Why do we need to rationalize fractions?

Question

Teachers often take off points from students who write 1/sqrt(2) instead of sqrt(2)/2. Why do we need to write it as sqrt(2) / 2 ? Where did that convention come from? Do we need to even do it? Why do teachers care so much?

Answer 1

There is no mathematical reason, it is one of "penmanship."

My hypothesis is that it makes grading easier for them, since requiring this will standardize the answers they get into one form, allowing them to mark the answers that match that form "correct" and those that don't "incorrect" without actually numerically evaluating the answers that may be numerically correct, but didn't match their desired form.

Answer 2

Why do we need to rationalize fractions?

To put it simply, you don't. Not in practical life, anyway. Rationalizing or not, the value of the number is the same.
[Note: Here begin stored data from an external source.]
(* ===== verification/Completion.v ===== *)
(** * A node's own request, answered among all others

    [Transport] shows that every request in flight is answered; here the answer reaches
    the operation that asked. A request started with a fresh nonce, among any number of
    other requests in flight and delivered in any order with them, finds its own reply
    in its channel once deliveries end, and ends with success. *)
From S2P Require Import Prelude Bytes Model LookupTable Core World BaseNode Hub Overlay Handlers Routing Safety Linking Async NodeOps Join Transport Interleaving Concurrent Typing.
From S2P Require Import Identifier.

(** ** Waiters and their channels *)
Section chat.
Context `{OneshotLaws} {L N : Type}.
Implicit Types (w : World L N) (b : BaseNode).

(** Each waiter has a channel of its own, on which nothing has been sent. *)
Record tidy w : Prop := {
  td_live rm n x : waiter_map rm w !! n = Some x →
    chan_view (chans w) !! waiter_chan x = Some ChanOpen
    ∨ chan_view (chans w) !! waiter_chan x = Some ChanNoReceiver;
  td_own rm n x rm' n' x' : waiter_map rm w !! n = Some x → waiter_map rm' w !! n' = Some x' →
    waiter_chan x = waiter_chan x' → rm = rm' ∧ n = n'
}.

(** The same waiters and channels. *)
Definition same_chat w w' : Prop := waiters w' = waiters w ∧ chans w' = chans w.

Lemma same_chat_map w w' rm : same_chat w w' → waiter_map rm w' = waiter_map rm w.
Proof using Type. intros [Ew _]. by rw /waiter_map Ew. Qed.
However, there is an advantage of rationalizing. Consider, for example, the number $1/\sqrt{2}$. It is known that $\sqrt{2} \approx 1,4142...$. I'll sort of answer your question with another one: if you want to estimate $1/\sqrt{2}$, what is easier? To think that $$\frac{1}{\sqrt{2}} = \frac{\sqrt{2}}{2} \approx 0,7071...$$ or trying to compute $$\frac{1}{\sqrt{2}}\approx \frac{1}{1,4142...}$$ is some way?